Rush favored quality over quantity on ‘Hemispheres’

Artist: Rush.

Title: "Hemispheres."

Year of release: 1978 (Polygram).

Song list: "Cygnus X-1 Book II Hemispheres" (I. "Prelude," II. "Apollo, Bringer of Wisdom," III. "Dionysus, Bringer of Love," IV. "Armageddon, The Battle of Heart and Mind," V. "Cygnus, Bringer of Balance," VI. "The Sphere, A Kind of Dream"), "Circumstances," "The Trees," "La Villa Strangiato."

Canadian power trio Rush has worn many hats during its 35-year career: storytellers of strange, far-off lands, proficient FM hit-makers and three of the world's most highly regarded rock musicians.

On 1978's "Hemispheres," the band showcases all of those talents in a neatly packed four-song album equally suited for newcomers to the band or for fans looking to delve a bit deeper beyond Rush's twin classics, 1976's "2112" and 1981's "Moving Pictures."

Recorded in the days before Geddy Lee (bass/vocals), Alex Lifeson (guitar) and Neil Peart (drums) fell in love with the synthesizer, "Hemispheres" features a hard-rock band ascending to the height of its powers, still hungry enough to lace its music with an edge missing from much of the work that followed in the mid-to-late 1980s.

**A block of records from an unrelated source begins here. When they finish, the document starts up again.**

(** [fig = plt.figure(figsize=...)] and [ax = fig.add_subplot(111)] *)
Definition plt_figure `{Library} (size : float * float) : M unit :=
  put_fig {| figsize := size; fig_dpi := rc_figure_dpi; subplotpars := None;
             ax := new_axes; canvas_draws := 0; drawn_labels := None |}.

Definition get_ax : M Axes := fun w =>
  match figure w with
  | Some f => (Ok (ax f), w)
  | None => (Raise (NameError "ax"), w)
  end.

Definition modify_ax (g : Axes -> Axes) : M unit :=
  a ← get_ax; modify_fig (with_ax (g a)).

Definition notebook_plot_kwargs : plot_kwargs := {|
  categorical := true; legend := true;
  bbox_to_anchor := (2.0, 1)%float; linewidth := 0
|}.

(** [gdf.plot(column, ax=ax, ...)] *)
Definition plot `{Library} (gdf : GeoDataFrame) (column : string)
    (kw : plot_kwargs) : M unit :=
  a ← get_ax;
  a' ← lift (gdf_plot gdf column kw a);
  modify_fig (with_ax a').

(** [ax.get_legend()] *)
Definition ax_get_legend : M pyref :=
  a ← get_ax;
  mret (match legend_ a with Some _ => PyLegend | None => PyNone end).

(** [legend.remove()] *)
Definition legend_remove (l : pyref) : M unit :=
  deref l "remove";; modify_ax (with_legend None).

(** [ax.axis('scaled')]: equal aspect, limits as autoscaling gives them. *)
Definition axis_scaled `{Library} (a : Axes) : Axes :=
  {| legend_ := legend_ a;
     xlim := fst (autoscale_view a); ylim := snd (autoscale_view a);
     ax_aspect := AspectEqual;
     xticks := xticks a; yticks := yticks a; axison := axison a |}.

Definition ax_get_xlim : M (float * float) := a ← get_ax; mret (xlim a).
Definition ax_get_ylim : M (float * float) := a ← get_ax; mret (ylim a).

Definition set_xticks (t : list float) (a : Axes) : Axes :=
  {| legend_ := legend_ a; xlim := xlim a; ylim := ylim a;
     ax_aspect := ax_aspect a;
     xticks := Some t; yticks := yticks a; axison := axison a |}.

Definition set_yticks (t : list float) (a : Axes) : Axes :=
  {| legend_ := legend_ a; xlim := xlim a; ylim := ylim a;
     ax_aspect := ax_aspect a;
     xticks := xticks a; yticks := Some t; axison := axison a |}.

(** [ax.axis('off')] *)
Definition axis_off (a : Axes) : Axes :=
  {| legend_ := legend_ a; xlim := xlim a; ylim := ylim a;
     ax_aspect := ax_aspect a;
     xticks := xticks a; yticks := yticks a; axison := false |}.

(** [plt.subplots_adjust(...)] *)
Definition adjust (p : SubplotParams) (f : Figure) : Figure :=
  {| figsize := figsize f; fig_dpi := fig_dpi f; subplotpars := Some p;
     ax := ax f; canvas_draws := canvas_draws f;
     drawn_labels := drawn_labels f |}.

Definition subplots_adjust (p : SubplotParams) : M unit :=
  modify_fig (adjust p).

Definition no_padding : SubplotParams := {|
  sp_left := 0; sp_right := 1; sp_bottom := 0; sp_top := 1;
  sp_hspace := 0; sp_wspace := 0
|}.

Definition cell4 `{Library} (cfg : Config) (gdf : GeoDataFrame) : M unit :=
  plt_figure (width_inches cfg, height_inches cfg);;
  plot gdf (column_to_plot cfg) notebook_plot_kwargs;;
  legend ← ax_get_legend;
  export_legend legend (legend_filename cfg) (Some (legend_label_lookup cfg))
    default_expand;;
  legend_remove legend;;
  modify_ax axis_scaled;;
  _ ← ax_get_xlim;
  _ ← ax_get_ylim;
  modify_ax (set_xticks []);;
  modify_ax (set_yticks []);;
  modify_ax axis_off;;
  subplots_adjust no_padding;;
  savefig (texture_filename cfg) (dpi cfg) (BboxTight 0).

(** ** Cell 5: the geo-registration report *)

Definition lbl_ll_eastings : string := "LL eastings offset: ".
Definition lbl_ll_northings : string := "LL northings offset: ".
Definition lbl_eastings : string :=
  "Eastings world origin to texture start (cm): ".
Definition lbl_northings : string :=
  "Northings world origin to texture start (cm): ".
Definition lbl_width : string := "Texture width (cm): ".
Definition lbl_height : string := "Text height (cm): ".

Definition cell5 (cfg : Config) : M unit :=
  print (Msg "The following information is needed to build the overlay texture in unreal:");;
  x ← ax_get_xlim; print (Fmt lbl_ll_eastings (fst x));;
  y ← ax_get_ylim; print (Fmt lbl_ll_northings (fst y));;
  x ← ax_get_xlim;
  print (Fmt lbl_eastings
           (-100 * (ue_world_origin_bng_eastings cfg - fst x))%float);;
  y ← ax_get_ylim;
  print (Fmt lbl_northings
           (100 * (ue_world_origin_bng_northings cfg - fst y))%float);;
  x1 ← ax_get_xlim; x0 ← ax_get_xlim;
  print (Fmt lbl_width (100 * (snd x1 - fst x0))%float);;
  y1 ← ax_get_ylim; y0 ← ax_get_ylim;
  print (Fmt lbl_height (100 * (snd y1 - fst y0))%float).

(** ** The notebook, run top to bottom *)

Definition run `{Library} (cfg : Config) : M unit :=
  gdf ← cell2 cfg;
  cell4 cfg gdf;;
  cell5 cfg.

Definition empty_world : world :=
  {| stdout := []; files := ∅; figure := None |}.

(** ** The figure along cell 4

    The three states of [fig] that matter: as [gdf.plot] leaves it, as
    [export_legend] saves it, and as the texture is saved. *)

Definition plotted_figure `{Library} (cfg : Config) (a : Axes) : Figure :=
  {| figsize := (width_inches cfg, height_inches cfg);
     fig_dpi := rc_figure_dpi; subplotpars := None;
     ax := a; canvas_draws := 0; drawn_labels := None |}.

Definition legend_figure_of `{Library} (cfg : Config) (a : Axes)
    (lg : Legend) : Figure :=
  set_texts (new_labels (Some (legend_label_lookup cfg)) (legend_texts lg))
    (draw (plotted_figure cfg a)).

Definition strip `{Library} (f : Figure) : Figure :=
  adjust no_padding
    (with_ax (axis_off (set_yticks [] (set_xticks []
                (axis_scaled (with_legend None (ax f)))))) f).
(** * Dropdown widgets, starter messages and root layout of the web client

    A shallow embedding of
    - [web/src/components/Dropdown.tsx]
      ([SearchMultiSelectDropdown], [CustomDropdown], [ControlledPopup],
      [DefaultDropdown]),
    - [web/src/components/assistants/StarterMessage.tsx] ([StarterMessages]),
    - the root layout of the application ([RootLayout],
      [generateMetadata]).

    React components are modelled as their state (the [useState] cells), the
    event handlers built by one render (closures over the rendered state and
    the props), and the list of rows that render produces.  Calls of
    caller-supplied callbacks are recorded in a log, in call order. *)

From Stdlib Require Import String Ascii List Bool Arith ZArith Lia.
Import ListNotations.
Open Scope string_scope.
Open Scope list_scope.
Open Scope nat_scope.
Open Scope bool_scope.

(** ** The built-in string methods the components use

    A JavaScript string is a sequence of UTF-16 code units.  The model covers
    the strings whose code units are all below 256 (one [ascii] per unit); on
    these, [toLowerCase] maps unit by unit and the tables below are the
    ECMAScript ones. *)
Module JS.

(** [String.prototype.toLowerCase], on a single code unit below 256:
    A-Z and U+00C0-U+00DE (without U+00D7, the multiplication sign) move
    up by 32. *)
Definition lowerUnit (c : ascii) : ascii :=
  let n := nat_of_ascii c in
  if ((65 <=? n) && (n <=? 90))
     || ((192 <=? n) && (n <=? 222) && negb (n =? 215))
  then ascii_of_nat (n + 32)
  else c.

Fixpoint toLowerCase (s : string) : string :=
  match s with
  | EmptyString => EmptyString
  | String c s' => String (lowerUnit c) (toLowerCase s')
  end.

(** [String.prototype.startsWith] with position 0. *)
Fixpoint startsWith (s t : string) : bool :=
  match t, s with
  | EmptyString, _ => true
  | String _ _, EmptyString => false
  | String b t', String a s' => Ascii.eqb a b && startsWith s' t'
  end.

(** [String.prototype.includes]: [t] occurs in [s] at some position. *)
Fixpoint includes (s t : string) : bool :=
  startsWith s t
  || match s with
     | EmptyString => false
     | String _ s' => includes s' t
     end.

(** White space and line terminators below 256: TAB, LF, VT, FF, CR,
    SPACE, NO-BREAK SPACE. *)
Definition isWhiteSpace (c : ascii) : bool :=
  let n := nat_of_ascii c in
  ((9 <=? n) && (n <=? 13)) || (n =? 32) || (n =? 160).

Fixpoint trimStart (s : string) : string :=
  match s with
  | EmptyString => EmptyString
  | String c s' => if isWhiteSpace c then trimStart s' else s
  end.

Fixpoint trimEnd (s : string) : string :=
  match s with
  | EmptyString => EmptyString
  | String c s' =>
      match trimEnd s' with
      | EmptyString => if isWhiteSpace c then EmptyString
                       else String c EmptyString
      | r => String c r
      end
  end.

(** [String.prototype.trim]. *)
Definition trim (s : string) : string := trimEnd (trimStart s).

(** Truthiness of a string used as a condition: only [""] is falsy. *)
Definition truthy (s : string) : bool :=
  match s with
  | EmptyString => false
  | String _ _ => true
  end.

(** [a === b] on strings. *)
Definition strictEq (a b : string) : bool := String.eqb a b.
(** Lines 102-122. *)
Fixpoint _download_results {R} (client : Client R) (outputs : list output)
    (filename : string) : M R unit :=
  match outputs with
  | [] => ret tt
  | output :: rest =>
      match image output with
      | None => _download_results client rest filename
      | Some url =>
          image_details <- call (ReqUrl url) (get_image client url) ;;
          r <- download_files client filename (files image_details) ;;
          match r with
          | Break _ => ret tt
          | Continue => _download_results client rest filename
          end
      end
  end.

(** Lines 54-74: the body of the first polling loop.  [Break u] leaves the
    loop with [image_uuid = u]. *)
Definition import_body {R} (client : Client R)
    (self : GrandChallengeAlgorithm) (session : session) (_ : Z)
  : M R (flow string) :=
  try_except_else
    (call (ReqSessionDetail (session_pk session))
          (session_detail client (session_pk session)))
    (fun e => if is_IOError e then Some (ret Continue) else None)
    (fun session_details =>
       let status := session_status session_details in
       if failed_or_cancelled status then
         raise (RuntimeError ("Algorithm " ++ quoted (algorithm self)
                              ++ " could not be started"))
       else if String.eqb status "Succeeded" then
         try_except_else
           (image_url <- first (image_set session_details) ;;
            image_details <- call (ReqUrl image_url)
                                  (get_image client image_url) ;;
            ret (image_pk image_details))
           (fun e =>
              if is_IndexError e then
                Some (raise (RuntimeError
                  "Uploaded image could not be imported, not a valid image?"))
              else if is_IOError e then Some (ret Continue)
              else None)
           (fun image_uuid => ret (Break image_uuid))
       else ret Continue).

(** Lines 53-76. *)
Definition wait_for_import {R} (client : Client R)
    (self : GrandChallengeAlgorithm) (session : session) : M R string :=
  for_else (__iter__ (retries self)) (import_body client self session)
           (raise TimeoutError).

(** Lines 87-98: the body of the second polling loop. *)
Definition job_body {R} (client : Client R)
    (self : GrandChallengeAlgorithm) (image_uuid output_file : string)
    (_ : Z) : M R (flow unit) :=
  try_except_else
    (page <- call (ReqJobsPage (algorithm_uuid self) image_uuid 1)
                  (jobs_page client (algorithm_uuid self) image_uuid 1) ;;
     first page)
    (fun e => if (is_IOError e || is_IndexError e)%bool
              then Some (ret Continue) else None)
    (fun algorithm_job_details =>
       let status := job_status algorithm_job_details in
       if failed_or_cancelled status then
         raise (RuntimeError ("Algorithm " ++ quoted (algorithm self)
                              ++ " failed"))
       else if String.eqb status "Succeeded" then
         print ("Downloading results of algorithm "
                ++ quoted (algorithm self)) ;;
         _download_results client (outputs algorithm_job_details)
                           output_file ;;
         ret (Break tt)
       else ret Continue).

(** Lines 86-100. *)
Definition wait_for_job {R} (client : Client R)
    (self : GrandChallengeAlgorithm) (image_uuid output_file : string)
  : M R unit :=
  for_else (__iter__ (retries self))
           (job_body client self image_uuid output_file)
           (raise TimeoutError).

(** Lines 40-100. *)
Definition run {R} (client : Client R) (self : GrandChallengeAlgorithm)
    (input_files : list string) (output_file : string) : M R unit :=
  print ("Uploading to grand-challenge.org to run "
         ++ quoted (algorithm self)) ;;
  session <- call (ReqUploadCases input_files (algorithm self))
                  (upload_cases client input_files (algorithm self)) ;;
  print ("Waiting for image import to finish for algorithm "
         ++ quoted (algorithm self)) ;;
  sleep 30 ;;
  image_uuid <- wait_for_import client self session ;;
  print ("Waiting for results of algorithm " ++ quoted (algorithm self)) ;;
  sleep (inject_Z (headstart self)) ;;
  wait_for_job client self image_uuid output_file.

(* ================================================================== *)
(** * A scripted remote service

    A remote service that answers the two polling calls from lists, one
    answer a call, and every other call from a fixed table.  Once a list is
    used up the call fails with [IOError]. *)

Record Script : Type := mkScript {
  sc_algorithms : outcome (option (list algorithm_details));
  sc_session : outcome session;
  sc_polls : list (outcome session_details);
  sc_images : string -> outcome image_details;
  sc_jobs : list (outcome (list job_details));
  sc_contents : string -> outcome (list Byte.byte)
}.

Definition scripted : Client Script :=
  mkClient Script
    (fun _ s => (sc_algorithms s, s))
    (fun _ _ s => (sc_session s, s))
    (fun _ s =>
       match sc_polls s with
       | [] => (Raise IOError, s)
       | o :: rest =>
           (o, mkScript (sc_algorithms s) (sc_session s) rest (sc_images s)
                        (sc_jobs s) (sc_contents s))
       end)
    (fun url s => (sc_images s url, s))
    (fun _ _ _ s =>
       match sc_jobs s with
       | [] => (Raise IOError, s)
       | o :: rest =>
           (o, mkScript (sc_algorithms s) (sc_session s) (sc_polls s)
                        (sc_images s) rest (sc_contents s))
       end)
    (fun url s => (sc_contents s url, s)).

The album opens with one of the trio's last prog-rock excursions, the 18-minute "Cygnus X-1 Book II Hemispheres," a vast improvement on the lyrically related but musically different "Cygnus X-1" from the album's predecessor, 1977's "A Farewell to Kings."

Lee's famously high-pitched vocal style is well-suited to the song's other-worldly lyrics. His shrill opening verse bursts forth from the instrumental intro: "When the weary world was young, the struggle of the ancients first began, the gods of love and reason, sought alone to rule the fate of man."

The second track, "Circumstances," rocks hard, hinting at the radio hit machine that Rush would soon become, while "The Trees" -- a metaphorical tale of prejudice and oppression -- proves that a band that often sounds like it pulled lyrics from a Dungeons & Dragons novel can also have a serious side.

Finally, "La Villa Strangiato" serves as the ultimate closer, a 10-minute instrumental that leaves no doubt about the immense skills of Lee, Lifeson and Peart.

Don't be scared off by the album's brevity. "Hemispheres" clocks in under 37 minutes, about half of what today's compact disc format allows. But in this case, adding bonus tracks would only have watered down the original record's impact.

Expect to pay under $12 for "Hemispheres," and be sure to pick up 1997's remastered edition, which has "The Rush Remasters" along the front spine of its jewel box. The improved dynamics, not to mention the decreased hiss, are dramatic.